»»

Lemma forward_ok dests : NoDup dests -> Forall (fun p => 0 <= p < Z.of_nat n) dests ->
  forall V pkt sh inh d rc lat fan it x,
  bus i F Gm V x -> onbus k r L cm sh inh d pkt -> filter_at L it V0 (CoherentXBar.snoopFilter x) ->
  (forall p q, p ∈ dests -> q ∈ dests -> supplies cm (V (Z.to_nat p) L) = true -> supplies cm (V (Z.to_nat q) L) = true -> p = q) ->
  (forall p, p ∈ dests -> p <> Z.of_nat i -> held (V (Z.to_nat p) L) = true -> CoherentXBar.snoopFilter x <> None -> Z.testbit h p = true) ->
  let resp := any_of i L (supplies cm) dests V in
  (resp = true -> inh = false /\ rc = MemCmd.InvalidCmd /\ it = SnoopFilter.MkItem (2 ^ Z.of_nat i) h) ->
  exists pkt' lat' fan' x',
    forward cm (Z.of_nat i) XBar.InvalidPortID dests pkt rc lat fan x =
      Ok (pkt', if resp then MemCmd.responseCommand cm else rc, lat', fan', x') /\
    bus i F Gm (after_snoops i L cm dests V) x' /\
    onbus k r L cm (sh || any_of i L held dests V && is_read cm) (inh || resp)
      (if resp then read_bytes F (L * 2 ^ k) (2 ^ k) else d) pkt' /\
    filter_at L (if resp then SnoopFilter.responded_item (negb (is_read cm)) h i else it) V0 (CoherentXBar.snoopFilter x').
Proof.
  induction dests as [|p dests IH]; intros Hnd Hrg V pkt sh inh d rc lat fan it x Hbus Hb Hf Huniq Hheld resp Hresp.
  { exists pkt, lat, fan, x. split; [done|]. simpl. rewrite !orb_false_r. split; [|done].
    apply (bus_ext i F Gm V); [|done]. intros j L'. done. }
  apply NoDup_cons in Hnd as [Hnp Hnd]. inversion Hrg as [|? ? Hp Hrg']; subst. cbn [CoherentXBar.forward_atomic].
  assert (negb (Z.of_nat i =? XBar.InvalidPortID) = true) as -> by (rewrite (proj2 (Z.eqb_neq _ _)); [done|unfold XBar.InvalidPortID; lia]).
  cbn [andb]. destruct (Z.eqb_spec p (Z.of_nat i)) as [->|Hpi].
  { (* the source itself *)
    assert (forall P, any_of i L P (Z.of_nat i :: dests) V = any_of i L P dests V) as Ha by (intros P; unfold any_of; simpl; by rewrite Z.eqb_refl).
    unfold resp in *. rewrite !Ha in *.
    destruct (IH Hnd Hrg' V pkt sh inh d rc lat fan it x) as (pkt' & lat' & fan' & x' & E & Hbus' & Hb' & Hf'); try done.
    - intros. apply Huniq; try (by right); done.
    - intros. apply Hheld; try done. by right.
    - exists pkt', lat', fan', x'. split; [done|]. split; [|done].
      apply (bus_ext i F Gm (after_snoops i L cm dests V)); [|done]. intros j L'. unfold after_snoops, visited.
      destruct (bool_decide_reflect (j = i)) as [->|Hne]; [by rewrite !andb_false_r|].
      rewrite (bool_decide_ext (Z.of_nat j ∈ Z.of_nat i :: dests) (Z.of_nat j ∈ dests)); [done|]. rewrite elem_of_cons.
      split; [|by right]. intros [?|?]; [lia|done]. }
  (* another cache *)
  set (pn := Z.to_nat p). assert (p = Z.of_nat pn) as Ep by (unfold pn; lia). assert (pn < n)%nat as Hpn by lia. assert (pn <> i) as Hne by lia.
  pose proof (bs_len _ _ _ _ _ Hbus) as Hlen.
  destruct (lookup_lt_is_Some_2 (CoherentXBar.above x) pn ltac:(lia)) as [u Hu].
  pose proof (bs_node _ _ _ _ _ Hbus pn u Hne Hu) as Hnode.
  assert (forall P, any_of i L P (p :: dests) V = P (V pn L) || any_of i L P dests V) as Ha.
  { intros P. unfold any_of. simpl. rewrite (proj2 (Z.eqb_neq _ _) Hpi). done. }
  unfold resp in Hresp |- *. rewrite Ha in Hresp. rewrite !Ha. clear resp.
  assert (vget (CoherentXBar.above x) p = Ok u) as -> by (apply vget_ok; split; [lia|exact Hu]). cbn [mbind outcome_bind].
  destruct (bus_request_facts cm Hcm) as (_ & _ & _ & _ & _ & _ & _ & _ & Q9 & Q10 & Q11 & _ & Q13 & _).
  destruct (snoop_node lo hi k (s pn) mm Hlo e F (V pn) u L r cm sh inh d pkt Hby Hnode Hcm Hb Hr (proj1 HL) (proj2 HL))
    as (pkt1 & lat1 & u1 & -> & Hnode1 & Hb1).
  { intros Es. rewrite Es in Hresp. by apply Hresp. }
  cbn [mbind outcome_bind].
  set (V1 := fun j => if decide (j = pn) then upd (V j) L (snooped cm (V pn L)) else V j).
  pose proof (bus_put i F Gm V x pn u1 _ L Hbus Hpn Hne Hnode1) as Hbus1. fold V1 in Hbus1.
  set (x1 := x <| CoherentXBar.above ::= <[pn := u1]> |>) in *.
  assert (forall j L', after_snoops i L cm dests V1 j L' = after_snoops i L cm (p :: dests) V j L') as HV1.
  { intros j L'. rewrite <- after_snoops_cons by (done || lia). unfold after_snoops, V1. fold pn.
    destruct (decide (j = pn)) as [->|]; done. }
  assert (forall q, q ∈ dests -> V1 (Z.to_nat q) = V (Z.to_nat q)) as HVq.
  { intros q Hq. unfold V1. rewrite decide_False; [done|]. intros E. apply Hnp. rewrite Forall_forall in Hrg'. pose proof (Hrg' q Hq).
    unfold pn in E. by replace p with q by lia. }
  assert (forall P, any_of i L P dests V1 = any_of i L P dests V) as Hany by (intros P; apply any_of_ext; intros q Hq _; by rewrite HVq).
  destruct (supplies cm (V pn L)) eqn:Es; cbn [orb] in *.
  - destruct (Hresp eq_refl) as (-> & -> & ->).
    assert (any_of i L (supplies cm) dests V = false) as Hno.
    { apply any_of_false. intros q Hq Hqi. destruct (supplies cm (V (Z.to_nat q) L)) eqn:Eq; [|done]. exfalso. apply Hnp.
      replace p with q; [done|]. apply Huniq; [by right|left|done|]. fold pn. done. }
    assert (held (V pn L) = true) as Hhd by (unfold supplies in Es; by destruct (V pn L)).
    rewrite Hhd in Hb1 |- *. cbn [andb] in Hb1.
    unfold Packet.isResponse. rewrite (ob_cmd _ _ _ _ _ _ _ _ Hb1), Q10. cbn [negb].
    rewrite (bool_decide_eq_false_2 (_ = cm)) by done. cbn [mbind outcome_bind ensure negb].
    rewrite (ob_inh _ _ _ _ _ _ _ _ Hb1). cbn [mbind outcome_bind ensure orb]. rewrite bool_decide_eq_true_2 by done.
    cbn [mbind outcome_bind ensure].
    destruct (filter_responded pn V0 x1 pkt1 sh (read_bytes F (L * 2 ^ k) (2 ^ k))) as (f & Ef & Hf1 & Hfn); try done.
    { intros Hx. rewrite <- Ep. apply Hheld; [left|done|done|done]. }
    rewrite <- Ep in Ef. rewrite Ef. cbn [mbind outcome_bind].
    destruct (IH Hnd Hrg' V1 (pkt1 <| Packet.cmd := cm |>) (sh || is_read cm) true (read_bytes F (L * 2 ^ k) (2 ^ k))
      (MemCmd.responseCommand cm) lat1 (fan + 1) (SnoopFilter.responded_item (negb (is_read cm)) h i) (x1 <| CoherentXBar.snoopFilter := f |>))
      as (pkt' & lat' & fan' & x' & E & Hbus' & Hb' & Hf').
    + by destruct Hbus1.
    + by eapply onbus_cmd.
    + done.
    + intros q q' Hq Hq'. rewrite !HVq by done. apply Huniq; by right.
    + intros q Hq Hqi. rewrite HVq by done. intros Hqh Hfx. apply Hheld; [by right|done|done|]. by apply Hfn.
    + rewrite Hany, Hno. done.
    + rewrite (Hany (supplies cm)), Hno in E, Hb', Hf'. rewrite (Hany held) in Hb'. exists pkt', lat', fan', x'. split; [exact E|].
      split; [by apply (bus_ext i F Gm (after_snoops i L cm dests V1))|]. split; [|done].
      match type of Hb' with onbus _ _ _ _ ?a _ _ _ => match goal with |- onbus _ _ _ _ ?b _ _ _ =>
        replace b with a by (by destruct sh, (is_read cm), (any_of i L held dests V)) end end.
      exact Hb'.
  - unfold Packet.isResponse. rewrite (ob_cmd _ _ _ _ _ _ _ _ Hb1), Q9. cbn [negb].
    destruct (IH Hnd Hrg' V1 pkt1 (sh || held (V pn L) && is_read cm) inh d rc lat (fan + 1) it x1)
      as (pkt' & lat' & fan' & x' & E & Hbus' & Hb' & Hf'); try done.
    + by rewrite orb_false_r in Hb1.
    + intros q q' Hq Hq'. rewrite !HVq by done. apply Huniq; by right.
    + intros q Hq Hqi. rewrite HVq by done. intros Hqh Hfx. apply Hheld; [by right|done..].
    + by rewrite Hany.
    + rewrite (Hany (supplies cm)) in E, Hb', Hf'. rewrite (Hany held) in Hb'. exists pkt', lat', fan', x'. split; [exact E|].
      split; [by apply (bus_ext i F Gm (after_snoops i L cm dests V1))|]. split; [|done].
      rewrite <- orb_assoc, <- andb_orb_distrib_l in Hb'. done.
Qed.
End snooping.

««

Repeat exactly the lines of the listing above, from the one with "as (pkt1 & lat1" down to the one with "V1. fold pn."; both of those lines belong in the range.

Reply —
    as (pkt1 & lat1 & u1 & -> & Hnode1 & Hb1).
  { intros Es. rewrite Es in Hresp. by apply Hresp. }
  cbn [mbind outcome_bind].
  set (V1 := fun j => if decide (j = pn) then upd (V j) L (snooped cm (V pn L)) else V j).
  pose proof (bus_put i F Gm V x pn u1 _ L Hbus Hpn Hne Hnode1) as Hbus1. fold V1 in Hbus1.
  set (x1 := x <| CoherentXBar.above ::= <[pn := u1]> |>) in *.
  assert (forall j L', after_snoops i L cm dests V1 j L' = after_snoops i L cm (p :: dests) V j L') as HV1.
  { intros j L'. rewrite <- after_snoops_cons by (done || lia). unfold after_snoops, V1. fold pn.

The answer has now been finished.